Study 2: Two Sounds with One Shape

Materials and Methods

The quiz consisted of 12 audiovisual questions, followed by demographic questions, implemented as in Study 1. The experimental procedure was approved by the IRB of Nanyang Technological University.

Participants

In total 104 participants (68 females), aged 18–57 years participated in this online quiz. Allocation of participants to groups was conducted as in the previous study, resulting in 31 participants in the Chinese dominant bilingual group (C); 24 participants in the Chinese-English balanced bilingual group (C/E) and 49 participants in the English speakers with no Chinese group (E).

Stimuli

The stimuli from Study 1 were recombined into a task where one visual shape was presented with two auditory stimuli differing only in tone (a tone minimal pair), i.e., vowels within a pair were always the same, and minimal pairs were created for each vowel. The full procedure included all tone minimal pairs. The critical conditions of interest are the T1–T3 pair and the T1–T4 pair, which are maximally contrastive for pitch height, and pitch change, respectively. Other tone pairs were included as fillers.

Procedure

In each question, participants were presented with one picture of a shape (curvy or pointy) and a button which triggered an audio file including a minimal pair of sounds separated by a brief silence of 500 ms duration. Participants were asked which of the two sounds (the first or the second) went better with the shape. The remaining procedures were identical to that of Study 1.

Predictions

Based on the results of Study 1, we expected that the Chinese groups would show a pitch-change-driven mapping pattern by matching T1 with the curvy shape, T4 with the pointy shape. On the other hand, the English group would show a pitch-height-driven mapping pattern by matching T1 with the pointy shape, T3 with the curvy shape as illustrated in Figure 5. Note that this means different groups would match T1 to opposite shapes. We further predicted that experimental control of vowel would result in the tone effects being equal for the two vowels.

Analytical Approach

The same approach was taken as in Study 1, and full statistical reports for Study 2 can be found in the Supplementary Materials.

Results

Given the suggestions from Study 1 that pitch change is important for Chinese speakers and pitch height is important for English speakers in their tone-shape mappings, our interest here is whether pitch-change or pitch-height is the main driver of tone-shape mappings for different groups of participants, when vowel identity is controlled.

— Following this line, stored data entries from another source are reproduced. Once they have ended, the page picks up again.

Lemma with_repl_status_inv ctx preferred v :
  calculate_with_repl_status table ctx preferred = Ok v ->
  exists i, find_local_replica ctx = Ok i /\
    match i ≫= fun i => f_replicas (c_file_obj ctx) !! i with
    | None => v = vote_zero
    | Some r =>
        if decide (accessible ctx r) then
          if -1 <? f_repl_requested (c_file_obj ctx)
          then v = if po_repl_num r =? f_repl_requested (c_file_obj ctx) then vote_high else vote_low
          else if preferred =? po_replica_status r then v = vote_high \/ v = vote_medium
          else v = vote_low
        else v = vote_zero
    end.
Proof.
  unfold calculate_with_repl_status. intros H.
  apply res_bind_Ok in H as (u & _ & H). apply res_bind_Ok in H as (i & Hi & H).
  exists i. split; [done|]. destruct (i ≫= _) as [r|]; [|by simplify_eq].
  destruct (decide (accessible ctx r)) as [(H1 & H2 & H3)|Hna].
  - rewrite (proj2 (Z.eqb_neq WRITE_LOCKED _)), (proj2 (Z.eqb_neq READ_LOCKED _)) in H by congruence.
    cbn [orb] in H. assert ((INTERMEDIATE_REPLICA =? po_replica_status r) && negb (token_valid table ctx r) = false) as E.
    { destruct (Z.eqb_spec INTERMEDIATE_REPLICA (po_replica_status r)); [|done]. by rewrite H3. }
    rewrite E in H. destruct (-1 <? _); [by simplify_eq|].
    destruct (preferred =? _); simpl in H; [|by simplify_eq].
    apply res_bind_Ok in H as (loc & _ & H). destruct (bstr_eqb _ _); simplify_eq; auto.
  - destruct (Z.eqb_spec WRITE_LOCKED (po_replica_status r)) as [E1|E1]; [by simplify_eq/=|].
    destruct (Z.eqb_spec READ_LOCKED (po_replica_status r)) as [E2|E2]; [by simplify_eq/=|].
    cbn [orb] in H. destruct ((INTERMEDIATE_REPLICA =? _) && _) eqn:E; [by simplify_eq|].
    exfalso. apply Hna. split_and!; [congruence..|]. intros E3. rewrite E3 in E. simpl in E.
    by apply negb_false_iff in E.
Qed.

(** The vote for opening is one of the four votes, and it is not zero exactly when
    the first replica on this resource exists and is neither locked nor intermediate
    without a token the replica access table accepts. *)
Theorem open_vote_spec ctx v name :
  calculate_for_open table ctx = Ok v -> get_resource_name ctx = Ok name ->
  (vote_is_zero v = false <->
   exists i r, find_local_replica ctx = Ok (Some i) /\ f_replicas (c_file_obj ctx) !! i = Some r /\
     leaf_of r = Ok name /\ accessible ctx r) /\
  (v = vote_high \/ v = vote_medium \/ v = vote_low \/ v = vote_zero).
Proof.
  intros H Hname. apply with_repl_status_inv in H as (i & Hi & H).
  assert (forall i r, find_local_replica ctx = Ok (Some i) ->
            f_replicas (c_file_obj ctx) !! i = Some r -> leaf_of r = Ok name) as Hleaf.
  { intros j r Hj Hr. unfold find_local_replica in Hj. rewrite Hname in Hj. simpl in Hj.
    apply find_local_Some in Hj as (r' & Hr' & Hl & _). by simplify_eq. }
  destruct i as [i|]; cbn [mbind option_bind] in H; [destruct (f_replicas (c_file_obj ctx) !! i) as [r|] eqn:Er|].
  - destruct (decide (accessible ctx r)) as [Ha|Hna].
    + assert (vote_is_zero v = false /\ (v = vote_high \/ v = vote_medium \/ v = vote_low \/ v = vote_zero)) as [Hz Hv].
      { destruct (-1 <? _); [destruct (po_repl_num r =? _)|destruct (GOOD_REPLICA =? _); [destruct H|]];
          subst v; split; auto. }
      split; [|done]. split; [|done]. intros _. exists i, r. eauto 6.
    + subst v. split; [|auto]. split; [done|]. intros (j & r' & Hj & Hr' & _ & Ha').
      rewrite Hi in Hj. injection Hj as <-. rewrite Er in Hr'. by injection Hr' as <-.
  - subst v. split; [|auto]. split; [done|]. intros (j & r' & Hj & Hr' & _). rewrite Hi in Hj.
    injection Hj as <-. by rewrite Er in Hr'.
  - subst v. split; [|auto]. split; [done|]. intros (j & r' & Hj & _). rewrite Hi in Hj. done.
Qed.
End facts.

Section claims.
Context {L : LexicalCast} `{!LexicalCastLaws L} (table : rat).

(** Calculate records the vote on the first replica that resides on this resource
    and changes nothing else of the replicas; without such a replica it changes
    nothing. *)
Theorem calculate_records_vote op ctx v rs name :
  calculate table op ctx = Ok (v, rs) -> get_resource_name ctx = Ok name ->
  let old := f_replicas (c_file_obj ctx) in
  (rs = old /\ Forall (fun r => exists n, leaf_of r = Ok n /\ n <> name) old) \/
  (exists i r, old !! i = Some r /\ leaf_of r = Ok name /\ rs = <[i := set_vote v r]> old /\
     forall j r', (j < i)%nat -> old !! j = Some r' -> exists n, leaf_of r' = Ok n /\ n <> name).
Proof.
  intros H Hname. unfold calculate in H. apply res_bind_Ok in H as (f & _ & H).
  apply res_bind_Ok in H as (w & _ & H). apply res_bind_Ok in H as (i & Hi & H).
  unfold find_local_replica in Hi. rewrite Hname in Hi. cbn in Hi. simplify_eq.
  destruct i as [i|].
  - right. apply find_local_Some in Hi as (r & Hr & Hl & Hmin). exists i, r. split_and!; [done..| |done].
    apply list_eq. intros j. destruct (decide (i = j)) as [<-|Hne].
    + rewrite list_lookup_alter_eq, Hr, list_lookup_insert_eq; [done|by eapply lookup_lt_Some].
    + by rewrite list_lookup_alter_ne, list_lookup_insert_ne by done.
  - left. split; [done|]. by apply find_local_None.
Qed.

T1/T4 – The Pitch-Change Pair

Figure 6 shows the percentage of participants who made T1 vs. T4 choices for the different shapes. The main effect of shape [F(1,202) = 7.829, p = 0.006] and the interaction between shape and language [F(1,202) = 7.353, p = 0.001] were significant. The log odds of choosing Tone 1 for the curvy shape were higher in the Chinese-dominant group (β = 2.559, p < 0.001) and in the Chinese-English balanced group (β = 1.919, p = 0.015) than in the English group, holding the other effects constant. Overall, regardless of whether the sound was [i] or [u], the difference in the mapping patterns between the shapes and the tones was significant across subject groups. The two Chinese groups (i.e., C and CE) showed a significant ‘T1-curvy, T4-pointy’ pattern, whereas the E group did not. We followed up the language ^∗ shape interaction with pairwise comparisons between language groups.

FIGURE 6

FIGURE 6. Tone choice for the Tone-1/Tone4 contrast pair in Study 2, where a single visual image was presented with a tone-minimal pair of vowels. Trial types with different visual stimuli (pointy or curvy), and different auditory vowels (/i/, /u/) are shown separately for the three groups, C: Chinese dominant educated in China; Chinese–English balanced bilinguals educated in Singapore; English speakers with no knowledge of Chinese. Angled black lines show group average for each visual stimulus, pooled across vowels (black diamond).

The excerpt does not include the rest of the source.